И так неожиданно вскочила, что я не удержался на проклятой скамейке и нелепо повис на руках и коленках над подернутой рябью лужицей.

— Дурак и пошляк! — гремела Наташка, стоя надо мной. — Пошляк несчастный, я так и знала… Ух, гадость какая!

Вот тебе и жених…

Недели три я заглаживал примерным поведением отвратительную выходку мещанина, как назвала мой порыв Наталья.

Полное прощение заслужил лишь в тот день, когда мне самостоятельно пришла в голову идея взять билеты на спектакль в Художественный. Заслужил хотя бы за мученичество. Стояла очередь в кассу, я пристроился в хвост:

— На какую пьесу стоите?

Спросил небрежно, будто испытанный театрал и стоять в таких очередях — дело привычное. И тут же попал в беду.

— Не на пьесу, молодой человек, — внезапно заверещала продрогшая дама, похожая на сову в шляпке, — не на пьесу, а на спектакль, бедный мой друг…

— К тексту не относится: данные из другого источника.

(* ===== verification/ContextProps.v ===== *)
(** * What the context of a block guarantees

    Every sequence of operations on the context of a block gives a fragment that can be
    written to the store, and lookups that see the changes at once: what the block is told of an account last
    is what the next block is told first. *)

From S2P Require Import Prelude BTreeMap SortedAssoc UplcSyntax ProtocolParameters Governance EraHistory Summary ProposalsForest PoolsUpdates StakeSummary Ratification PhaseTwo EpochTransition Headers Fragments FragmentsProps Volatile VolatileReads BlockStore BlockContext LayeredView.
Import Stake(AccountRow, mkAccountRow, arow_pool, arow_deposit, arow_drep, arow_rewards, ProposalRow,
  DRepRow, mkDRepRow, drow_deposit, drow_anchor, drow_registered_at, drow_valid_until).
#[local] Open Scope Z_scope.

Section ContextProps.
Context `{Outputs}.
Implicit Types (x y : ValidationContext) (k : Credential).

(** ** Operations, one after the other *)
Inductive ctx_step : ValidationContext → ValidationContext → Prop :=
| step_fees n x y : 0 <= n → add_fees (E := unit) n x = Ok y → ctx_step x y
| step_donation n x y : 0 <= n → add_donation (E := unit) n x = Ok y → ctx_step x y
| step_consume i x : ctx_step x (ctx_consume i x)
(** The identifier of an output is new: it was not spent, and is not in the ledger. *)
| step_produce i o x : i ∉ consumed (utxo (ctx_state x)) → ctx_utxo x !! i = None → ctx_step x (ctx_produce i o x)
| step_pool_register params pointer deposit x : ctx_step x (pool_register params pointer deposit x)
| step_pool_retire p e x y : pool_retire p e x = Ok y → ctx_step x y
| step_register k row x y : account_register k row x = Ok y → ctx_step x y
| step_delegate_pool k p ptr x y : delegate_pool k p ptr x = Ok y → ctx_step x y
| step_delegate_vote k d ptr x y : delegate_vote k d ptr x = Ok y → ctx_step x y
| step_unregister k row x y : account_unregister k x = Ok (row, y) → ctx_step x y
| step_withdraw k x : ctx_step x (withdraw_from k x)
| step_drep_register k r a x y : drep_register k r a x = Ok y → ctx_step x y
| step_drep_update k a x y : drep_update k a x = Ok y → ctx_step x y
| step_drep_unregister k ptr r x y : drep_unregister k ptr x = Ok (r, y) → ctx_step x y
| step_member k status x y : bind_member k status x = Ok y → ctx_step x y
| step_acknowledge i p x : ctx_step x (acknowledge i p x)
| step_vote i v b x : ctx_step x (ctx_vote i v b x).

(** ** The invariant *)
Record fragment_built x : Prop := {
  fb_outputs : dom (produced (utxo (ctx_state x))) ## consumed (utxo (ctx_state x));
  fb_new : dom (produced (utxo (ctx_state x))) ## dom (ctx_utxo x);
  fb_accounts : diff_bind_ok (accounts (ctx_state x));
  fb_fits : ∀ k, account_fits k (ctx_accounts x !! k) (ctx_state x);
  fb_dreps : diff_bind_ok (dreps (ctx_state x));
  fb_deregistrations : unregistered (dreps (ctx_state x)) ⊆ dom (dreps_deregistrations (ctx_state x));
  fb_committee : unregistered (committee (ctx_state x)) = ∅;
  fb_votes : consumed (votes (ctx_state x)) = ∅;
  fb_amounts : fragment_ok (ctx_state x) }.

(** The lookup sees the changes of the block on top of what the block started from. *)
Lemma account_lookup_after x k : diff_bind_ok (accounts (ctx_state x)) → account_lookup k x = account_after k (ctx_accounts x !! k) (ctx_state x).
Proof.
  intros Hd. unfold account_lookup, account_after, diff_bind_get, bind_row, withdraw. cbv zeta.
  destruct (decide (k ∈ unregistered (accounts (ctx_state x)))) as [Hu|Hu].
  - assert (registered (accounts (ctx_state x)) !! k = None) as -> by (apply not_elem_of_dom; unfold diff_bind_ok in Hd; set_solver). by destruct (bool_decide _).
  - destruct (registered (accounts (ctx_state x)) !! k) as [b|]; (destruct (decide (k ∈ withdrawals (ctx_state x))); [rewrite bool_decide_eq_true_2 by done|rewrite bool_decide_eq_false_2 by done]); done.
Qed.
(** A change of the accounts. *)
Lemma built_accounts x d w : fragment_built x → diff_bind_ok d → (∀ k b, registered d !! k = Some b → value b = None → is_Some (ctx_accounts x !! k)) →
  fragment_built (with_state (set_fragment_accounts d w) x).
Proof.
  intros [Ho Hnew Ha Hf Hd Hdd Hc Hv [Hn1 Hn2]] Hok Hb. constructor; try done. cbn. intros k b. unfold diff_bind_get. cbn.
  destruct (registered d !! k) as [b'|] eqn:Hk; [|by destruct (decide _)]. intros [= <-]. by apply Hb.
Qed.
Lemma built_registered x k b : fragment_built x → registered (accounts (ctx_state x)) !! k = Some b → value b = None → is_Some (ctx_accounts x !! k).
Proof. intros Hx Hk. apply (fb_fits _ Hx k). unfold diff_bind_get. by rewrite Hk. Qed.
(** A delegation: the account is known, so that without a registration in the block it is in the store. *)
Lemma built_bound x k row bl : fragment_built x → account_lookup k x = Some row → k ∉ unregistered (accounts (ctx_state x)) →
  (∀ b, registered (accounts (ctx_state x)) !! k = Some b → value bl = value b) →
  ∀ k' b, <[k := bl]> (registered (accounts (ctx_state x))) !! k' = Some b → value b = None → is_Some (ctx_accounts x !! k').
Proof.
  intros Hx Hl Hk Hbl k' b. destruct (decide (k = k')) as [<-|Hne]; [|rewrite lookup_insert_ne by done; by apply built_registered].
  rewrite lookup_insert_eq. intros [= <-] Hv. destruct (registered (accounts (ctx_state x)) !! k) as [b|] eqn:Hb.
  - apply (built_registered x k b Hx Hb). by rewrite <- (Hbl b).
  - rewrite account_lookup_after in Hl by apply Hx. unfold account_after, diff_bind_get in Hl. rewrite Hb, decide_False in Hl by done. cbn in Hl.
    destruct (ctx_accounts x !! k); [done|]. by destruct (bool_decide _).
Qed.
Lemma bind_left_registered {K L R V : Type} `{Countable K} (k : K) o (d d' : DiffBind K L R V) : bind_left k o d = Ok d' →
  (k ∉ unregistered d) ∧ unregistered d' = unregistered d ∧ ∃ b, registered d' = <[k := b]> (registered d) ∧ ∀ b0, registered d !! k = Some b0 → value b = value b0.
Proof.
  unfold bind_left. case_decide; [done|]. intros [= <-]. split; [done|]. split; [done|]. eexists. split; [done|]. intros b0 Hb. by rewrite Hb.
Qed.
Lemma bind_right_registered {K L R V : Type} `{Countable K} (k : K) o (d d' : DiffBind K L R V) : bind_right k o d = Ok d' →
  (k ∉ unregistered d) ∧ unregistered d' = unregistered d ∧ ∃ b, registered d' = <[k := b]> (registered d) ∧ ∀ b0, registered d !! k = Some b0 → value b = value b0.
Proof.
  unfold bind_right. case_decide; [done|]. intros [= <-]. split; [done|]. split; [done|]. eexists. split; [done|]. intros b0 Hb. by rewrite Hb.
Qed.

Lemma step_built x y : ctx_step x y → fragment_built x → fragment_built y.
Proof.
  intros Hs Hx. pose proof Hx as [Ho Hnew Ha Hf Hd Hdd Hc Hv [Hn1 Hn2]].
  destruct Hs as [n x y Hn Hy|n x y Hn Hy|i x|i o x Hi Hi'|params pointer deposit x|p e x y Hy|k row x y Hy|k p ptr x y Hy|k d ptr x y Hy|k row x y Hy|k x
                 |k r a x y Hy|k a x y Hy|k ptr r x y Hy|k status x y Hy|i p x|i v b x].
  - apply bind_Ok in Hy as (m & Hm & [= <-]). apply u64_add_Ok in Hm as [-> _]. constructor; try done. constructor; cbn; lia.
  - apply bind_Ok in Hy as (m & Hm & [= <-]). apply u64_add_Ok in Hm as [-> _]. constructor; try done. constructor; cbn; lia.
  - constructor; try done; cbn; rewrite !dom_delete; set_solver.
  - apply not_elem_of_dom in Hi'. constructor; try done; cbn; rewrite dom_insert; set_solver.
  - by constructor.
  - unfold pool_retire in Hy. destruct (pool_exists p x); [|done]. injection Hy as <-. by constructor.
  - unfold account_register in Hy. destruct (account_lookup k x); [done|]. apply bind_Ok in Hy as (d & Hd' & [= <-]).
    apply built_accounts; [done|by eapply register_ok|]. unfold register in Hd'. destruct (registered _ !! k) eqn:Hk; [done|]. injection Hd' as <-.
    intros k' b. cbn. destruct (decide (k = k')) as [<-|Hne]; [rewrite lookup_insert_eq; by intros [= <-]|]. rewrite lookup_insert_ne by done. by apply built_registered.
  - unfold delegate_pool in Hy. destruct (account_lookup k x) as [row|] eqn:Hl; [|done]. destruct (pool_exists p x); [|done]. apply bind_Ok in Hy as (d & Hb%map_err_Ok & [= <-]).
    apply built_accounts; [done|by eapply bind_left_ok|]. apply bind_left_registered in Hb as (Hk & _ & bl & -> & Hbl). by eapply built_bound.
  - unfold delegate_vote in Hy. destruct (account_lookup k x) as [row|] eqn:Hl; [|done]. destruct (from_option _ _ _); [done|]. apply bind_Ok in Hy as (a & Hb%map_err_Ok & [= <-]).
    apply built_accounts; [done|by eapply bind_right_ok|]. apply bind_right_registered in Hb as (Hk & _ & bl & -> & Hbl). by eapply built_bound.
  - unfold account_unregister in Hy. destruct (account_lookup k x); [|done]. injection Hy as <- <-. apply built_accounts; [done|by apply unregister_ok|].
    intros k' b. cbn. rewrite lookup_delete_Some. intros [_ Hk]. by apply built_registered.
  - apply built_accounts; [done|done|]. intros k' b. by apply built_registered.
  - unfold drep_register in Hy. destruct (drep_lookup k x); [done|]. apply bind_Ok in Hy as (d' & Hd' & [= <-]). constructor; try done; cbn; [by eapply register_ok|].
    unfold register in Hd'. destruct (registered _ !! k); [done|]. injection Hd' as <-. cbn. set_solver.
  - unfold drep_update in Hy. destruct (drep_lookup k x); [|done]. apply bind_Ok in Hy as (d' & Hd'%map_err_Ok & [= <-]). constructor; try done; cbn; [by eapply bind_left_ok|].
    apply bind_left_registered in Hd' as (_ & -> & _). done.
  - unfold drep_unregister in Hy. destruct (drep_lookup k x); [|done]. injection Hy as <- <-. constructor; try done; cbn; [by apply unregister_ok|].
    rewrite dom_insert. set_solver.
  - unfold bind_member in Hy. destruct (lookup_by_cold_credential k x) as [m|]; [|done].
    assert (∃ d, bind_left k (Some status) (committee (ctx_state x)) = Ok d ∧ y = with_state (set_committee d) x) as (d & Hd' & ->).
    { destruct (Committee.row_status m) as [[]|]; try done; apply bind_Ok in Hy as (d & Hd'%map_err_Ok & [= <-]); by exists d. }
    constructor; try done; cbn. apply bind_left_registered in Hd' as (_ & -> & _). done.
  - constructor; try done.
  - by constructor.
Qed.

Lemma steps_built x y : rtc ctx_step x y → fragment_built x → fragment_built y.
Proof. induction 1; [done|]. intros Hx. by eapply IHrtc, step_built. Qed.
Lemma built_start x : ctx_state x = fragment_default → fragment_built x.
Proof. intros Hx. constructor; rewrite ?Hx; cbn; try done; set_solver. Qed.
(* ===== verification/LedgerState.v ===== *)
(** * The state of the ledger

    [amaru-ledger/src/state.rs]: the stable store, the volatile blocks on top of it, and
    how blocks are applied and forks switched to.

    Left to parameters: the keys that a block needs, the rules it is checked with, which
    work on the context of the block ([TransactionRules] has both), the background task for rewards and stake
    distributions, and the context of ratification.  The background task works on
    snapshots that do not change: its result is fixed when it starts.  Observers, metrics
    and tracing are not part of the model. *)

From S2P Require Import Prelude BTreeMap SortedAssoc UplcSyntax ProtocolParameters Governance EraHistory Summary ProposalsForest PoolsUpdates StakeSummary Ratification PhaseTwo EpochTransition Headers Fragments FragmentsProps Volatile VolatileReads BlockStore BlockContext.
#[local] Open Scope Z_scope.

(** ** What the state is built on *)

Inductive BackwardError := UnknownRollbackPoint | BeyondMaxRollback | RollbackPointInFuture.
(** A block that the rules refuse, or a failure of the ledger. *)
Inductive StateFailure :=
| InvalidBlock (p : Point)
| StateFailed (e : Overlay.StateError)
| Backward (e : BackwardError).

(** A computation of the background task: the distribution that it rotates, when it has to, and the rewards. *)
Definition RewardsComputation : Type := exec Overlay.StateError (option StakeDistribution * RewardsState.Computed).

Class LedgerParts `{Outputs} (Block : Type) := {
  point_of : Block → Point;
  issuer_of : Block → list Z;
  (** [rules::prepare_block] and [rules::validate_block]. *)
  prepare_block : Block → PreparationContext;
  validate_block : ProtocolParameters → Z → option (list Z) → Block → ValidationContext → exec StateFailure ValidationContext;
  (** [BackgroundTasks::run]: whether to rotate, the epoch, the two snapshots. *)
  background_tasks : bool → Z → ProtocolParameters → Columns → Columns → RewardsComputation;
  (** [RatificationContext::new]. *)
  ratification_context : Columns → StakeDistribution → ProtocolParameters → Z → exec Overlay.StateError RatificationContext }.

Section State.
Context `{Outputs} {Block : Type} `{!LedgerParts Block} `{Forest.UnstableSort}.

Record State := mkState {
  stable : Columns;
  snapshots : gmap Z Columns;
  volatile : VolatileDB;
  global_parameters : GlobalParameters;
  era_history : EraHistory;
  max_extra_ledger_snapshots : Z;
  stake_distributions : list StakeDistribution;
  rewards_join_handle : option RewardsComputation }.
(** [State::new_with] *)
Definition new_with (c : Columns) (old : gmap Z Columns) (epoch : Z) (h : EraHistory) (gp : GlobalParameters) (extra : Z) (pp : ProtocolParameters) (dormant : Z)
    (script : option (list Z)) (l : list StakeDistribution) : State :=
  mkState c old (VolatileDB_new epoch pp dormant script) gp h extra l None.
Definition immutable_tip (s : State) : Point := col_tip (stable s).
Definition set_stable (c : Columns) (old : gmap Z Columns) (s : State) : State :=
  mkState c old (volatile s) (global_parameters s) (era_history s) (max_extra_ledger_snapshots s) (stake_distributions s) (rewards_join_handle s).
Definition set_volatile (v : VolatileDB) (s : State) : State :=
  mkState (stable s) (snapshots s) v (global_parameters s) (era_history s) (max_extra_ledger_snapshots s) (stake_distributions s) (rewards_join_handle s).
Definition set_background (l : list StakeDistribution) (h : option RewardsComputation) (s : State) : State :=
  mkState (stable s) (snapshots s) (volatile s) (global_parameters s) (era_history s) (max_extra_ledger_snapshots s) l h.
Definition with_tables (t : Store.Tables) (c : Columns) : Columns := mkColumns (col_tip c) t (col_utxo c) (col_dreps c).

(** Code that can fail after it changed the state: what it leaves, and its outcome. *)
Definition Run (A : Type) : Type := State → State * exec StateFailure A.
#[global] Instance Run_ret : MRet Run := λ A a s, (s, Ok a).
#[global] Instance Run_bind : MBind Run := λ A B f m s,
  match m s with
  | (s, Ok a) => f a s
  | (s, Err e) => (s, Err e)
  | (s, Panic) => (s, Panic)
  | (s, OutOfFuel) => (s, OutOfFuel)
  end.
Definition get : Run State := λ s, (s, Ok s).
Definition update (f : State → State) : Run unit := λ s, (f s, Ok tt).
Definition lift {A : Type} (m : exec StateFailure A) : Run A := λ s, (s, m).

Definition state_epoch (s : State) : Z := db_epoch (volatile s).
Definition volatile_tip (s : State) : option Point := anchor_point <$> db_view_back (volatile s).
Definition tip (s : State) : Point := default (immutable_tip s) (volatile_tip s).

(** [unsafe_slot_to_epoch]; [unwrap_or_default] on a slot. *)
Definition unsafe_slot_to_epoch {E : Type} (h : EraHistory) (slot : Z) : exec E Z :=
  match slot_to_epoch_unchecked_horizon h slot with Ok e => Ok e | OutOfFuel => OutOfFuel | _ => Panic end.
Definition unwrap_or_default {E F : Type} (m : exec E Z) : exec F Z :=
  match m with Ok n => Ok n | Err _ => Ok 0 | Panic => Panic | OutOfFuel => OutOfFuel end.
Definition for_epoch (epoch : Z) (s : State) : exec Overlay.StateError Columns := ok_or Overlay.Storage (snapshots s !! epoch).

(** *** Blocks that become stable *)
Definition apply_block (x : AnchoredVolatileFragment) : Run unit :=
  s ← get;
  epoch ← lift (unsafe_slot_to_epoch (era_history s) (point_slot (anchor_point x)));
  pp ← lift (db_protocol_parameters_for epoch (volatile s));
  pp ← lift (or_panic pp);
  ga ← lift (db_governance_activity_for epoch (volatile s));
  ga ← lift (or_panic ga);
  c ← lift (map_err StateFailed (save false (era_history s) pp (Some ga) x (stable s)));
  let pots := Store.db_pots (col_tables c) in
  fees ← lift (u64_add (Summary.fees pots) (Fragments.fees (fragment x)));
  donations ← lift (u64_add (Summary.donations pots) (Fragments.donations (fragment x)));
  update (λ s, set_stable (with_tables (Store.set_progress None (Store.set_pots (Summary.mkPots (Summary.treasury pots) (Summary.reserves pots) fees donations) (col_tables c))) c)
                 (snapshots s) s).

(** *** Epoch boundaries *)

(** [most_recent_snapshot], which keeps the answer. *)
Definition cached_snapshot (epoch : option Z) (o : Overlay.StateOverlay) : Overlay.StateOverlay :=
  Overlay.mkStateOverlay (Overlay.epoch o) epoch (Overlay.overlay_rewards o) (Overlay.pools_updates o) (Overlay.governance_updates o) (Overlay.treasury_delta o).
Definition with_rewards (r : RewardsState.RewardsState) (o : Overlay.StateOverlay) : Overlay.StateOverlay :=
  Overlay.mkStateOverlay (Overlay.epoch o) (Overlay.most_recent_snapshot o) r (Overlay.pools_updates o) (Overlay.governance_updates o) (Overlay.treasury_delta o).
Definition most_recent_snapshot : Run Z :=
  s ← get;
  match Overlay.most_recent_snapshot (vd_overlay (volatile s)) with
  | Some epoch => mret epoch
  | None =>
      match elements (dom (snapshots s)) with
      | [] => lift Panic
      | epoch :: epochs =>
          let latest := foldr Z.max epoch epochs in
          _ ← update (set_volatile (set_overlay (cached_snapshot (Some latest) (vd_overlay (volatile s))) (volatile s)));
          mret latest
      end
  end.

Definition try_compute_rewards : Run unit :=
  s ← get;
  let slot := point_slot (tip s) in
  current_epoch ← lift (unsafe_slot_to_epoch (era_history s) slot);
  relative ← lift (unwrap_or_default (slot_in_epoch (era_history s) slot slot));
  if negb (rewards_not_ready (volatile s)) || is_some (rewards_join_handle s) then mret tt
  else
    latest ← most_recent_snapshot;
    if (1 <=? current_epoch) && (latest =? current_epoch - 1) && (gp_stability_window (global_parameters s) <=? relative) then
      e1 ← lift (Epoch_sub current_epoch 1);
      previous_epoch ← lift (map_err StateFailed (for_epoch e1 s));
      e3 ← lift (Epoch_sub current_epoch 3);
      rewards_snapshot ← lift (map_err StateFailed (for_epoch e3 s));
      let rotation := match stake_distributions s with front :: _ => negb (e1 <=? sd_epoch front) | [] => true end in
      update (set_background (stake_distributions s)
                (Some (background_tasks rotation current_epoch (db_protocol_parameters (volatile s)) previous_epoch rewards_snapshot)))
    else mret tt.

Definition install_stake_distribution (d : StakeDistribution) (l : list StakeDistribution) : list StakeDistribution :=
  if match l with front :: _ => sd_epoch front <? sd_epoch d | [] => true end then take 2 (d :: l) else l.

(** The rewards of the closing epoch: those of the background task, or those that a
    rollback gave back. *)
Definition join_rewards : Run (option RewardsState.Computed) :=
  s ← get;
  match rewards_join_handle s with
  | Some handle =>
      _ ← update (set_background (stake_distributions s) None);
      r ← lift (map_err StateFailed handle);
      let '(rotated, rewards) := (r : option StakeDistribution * RewardsState.Computed) in
      _ ← update (λ s, set_background (from_option (λ d, install_stake_distribution d (stake_distributions s)) (stake_distributions s) rotated) None s);
      mret (Some rewards)
  | None =>
      let '(computed, rewards) := RewardsState.take_computed_rewards (Overlay.overlay_rewards (vd_overlay (volatile s))) in
      _ ← update (set_volatile (set_overlay (with_rewards rewards (vd_overlay (volatile s))) (volatile s)));
      mret computed
  end.
Definition find_stake_distribution (epoch : Z) (l : list StakeDistribution) : option StakeDistribution :=
  List.find (λ d, sd_epoch d =? epoch) l.

Definition epoch_transition (next_epoch : Z) : Run unit :=
  computed ← join_rewards;
  s ← get;
  back ← lift (Epoch_sub next_epoch 2);
  let v := volatile s in
  let pp := db_protocol_parameters v in
  let context treasury :=
    t ← for_epoch back s;
    d ← ok_or (Overlay.NoSuitableStakeDistribution back) (find_stake_distribution back (stake_distributions s));
    ratification_context t d pp treasury in
  view ← lift (VolatileView_new v (col_tables (stable s)));
  o ← lift (map_err StateFailed (Overlay.epoch_transition (era_history s) next_epoch computed context view
                                   (col_tables (stable s)) (vd_overlay v)));
  v ← lift (db_transition (λ _, Ok o) v);
  update (set_volatile v).
Definition try_epoch_transition (next_tip : Point) : Run unit :=
  s ← get;
  next_epoch ← lift (unsafe_slot_to_epoch (era_history s) (point_slot next_tip));
  if state_epoch s <? next_epoch then epoch_transition next_epoch else mret tt.

(** [is_epoch_transition_stable] *)
Definition is_epoch_transition_stable {E : Type} (h : EraHistory) (gp : GlobalParameters) (db : VolatileDB) : exec E bool :=
  if Overlay.is_empty (vd_overlay db) then Ok false
  else
    match view_front (vd_draining db) with
    | None => Ok true
    | Some _ =>
        let absolute_slot := from_option (λ x, point_slot (anchor_point x)) 0 (view_back (vd_current db)) in
        relative_slot ← unwrap_or_default (slot_in_epoch h absolute_slot absolute_slot);
        Ok (gp_stability_window gp <=? relative_slot)
    end.
(** [VolatileDB::apply_transition]: the globals are those that the transition enacted.
    The rewards are taken even when it fails.  Unless an interrupted transition took it
    before, a snapshot of the closing epoch is taken: the columns that the boundary does
    not write are those of the store. *)
Definition takes_snapshot (c : Columns) : bool := match Store.progress (col_tables c) with Some Store.SnapshotTaken => false | _ => true end.
Definition flush_transition : Run unit :=
  s ← get;
  let v := volatile s in
  let c := stable s in
  match Overlay.apply (vd_overlay v) (Overlay.mkDb (col_tables c) (col_tables <$> snapshots s)) with
  | Ok (updated, o, db) =>
      let v := set_overlay o v in
      let v := match updated with
               | Some (pp, dormant, script) => mkVolatileDB (vd_current v) (vd_draining v) (vd_overlay v) pp dormant script
               | None => v
               end in
      let ended := Overlay.epoch o - 1 in
      let taken := match Overlay.snapshots db !! ended with
                   | Some t => if takes_snapshot c then <[ended := with_tables t c]> (snapshots s) else snapshots s
                   | None => snapshots s
                   end in
      update (λ s, set_volatile v (set_stable (with_tables (Overlay.tables db) c) taken s))
  | Err e =>
      _ ← update (set_volatile (set_overlay (with_rewards RewardsState.NotReady (vd_overlay v)) v));
      lift (Err (StateFailed e))
  | Panic => lift Panic
  | OutOfFuel => lift OutOfFuel
  end.
Fixpoint apply_blocks (l : list AnchoredVolatileFragment) : Run unit :=
  match l with [] => mret tt | x :: l => _ ← apply_block x; apply_blocks l end.
Definition MIN_LEDGER_SNAPSHOTS : Z := 3.
Definition prune_snapshots (functional_minimum : Z) (s : State) : State :=
  let desired_minimum := Z.max 0 (functional_minimum - max_extra_ledger_snapshots s) in
  set_stable (stable s) (filter (λ x, desired_minimum <= x.1) (snapshots s)) s.
Definition apply_transition : Run unit :=
  s ← get;
  ready ← lift (is_epoch_transition_stable (era_history s) (global_parameters s) (volatile s));
  if (ready : bool) then
    let '(tail, v) := epoch_tail (volatile s) in
    _ ← update (set_volatile v);
    _ ← apply_blocks (default [] tail);
    _ ← flush_transition;
    s ← get;
    minimum ← lift (Epoch_sub (state_epoch s) MIN_LEDGER_SNAPSHOTS);
    update (prune_snapshots minimum)
  else mret tt.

— Пусть будет на спектакль, — как можно мягче сказал я, — какая разница?

— Не пусть будет, — затрепыхалась сова, — а на спектакль! Зачем вы, между прочим, сюда явились, хотела бы я знать?

Я опешил. Даму ни с того ни с сего прорвало. Взмахивая ручками в неряшливо заштопанных замшевых перчатках, она не переводя дыхание сыпала сарказмами. Я уж не был ей нужен. Она совершенно забыла про меня и клевала, стараясь сделать это как можно больнее, с вывертом, всю эту бедную комсомолию, духовно нищих детей, для которых спектакль и пьеса не имеют разницы!

Я все-таки достоял до конца и взял билеты. Идти в театр мне уже не хотелось.

Но я знал, что Наташке будет приятно.

Между прочим, на этом спектакле произошла моя первая встреча с Павлом Михайловичем Ладыженским, знаменитым актером. Он был хорош на сцене, играл доброго, немного чудаковатого человека.

Наташка была действительно очень довольна тем, что мы побывали в Художественном и что билеты покупал я. Мы условились, что распишемся осенью, после того как она вернется из Вяземок, деревни, куда ее каждое лето увозил с собой отец.

Не мог я понять, почему мне было так грустно, когда она уезжала, когда я махал ей рукой, стоя на самом краешке перрона.

«Наверное, — думалось мне, — никогда не надо откладывать на осень то хорошее, что пришло весной».

3

Лето было бурным. Признаться, по временам я почти забывал о Наташке и все дольше задерживал ответы на ее длинные письма, полные запахов лесной земляники, скошенного сена и терпкого дымка, стелющегося над рекой, когда они с отцом, забравшись далеко от дома, варили на берегу уху.

У меня была своя жизнь, московская, торопливая, в которой только успевай поворачиваться.

Не помню, кто сказал, что многие события, определяющие нашу судьбу, совершаются вне нас, независимо от нашей воли?

Конечно, не думал обо мне, не подозревал даже о моем существовании Павел Михайлович Ладыженский, собираясь летним утром в киностудию, куда был приглашен пробоваться на роль главного героя в будущем фильме о боксерах.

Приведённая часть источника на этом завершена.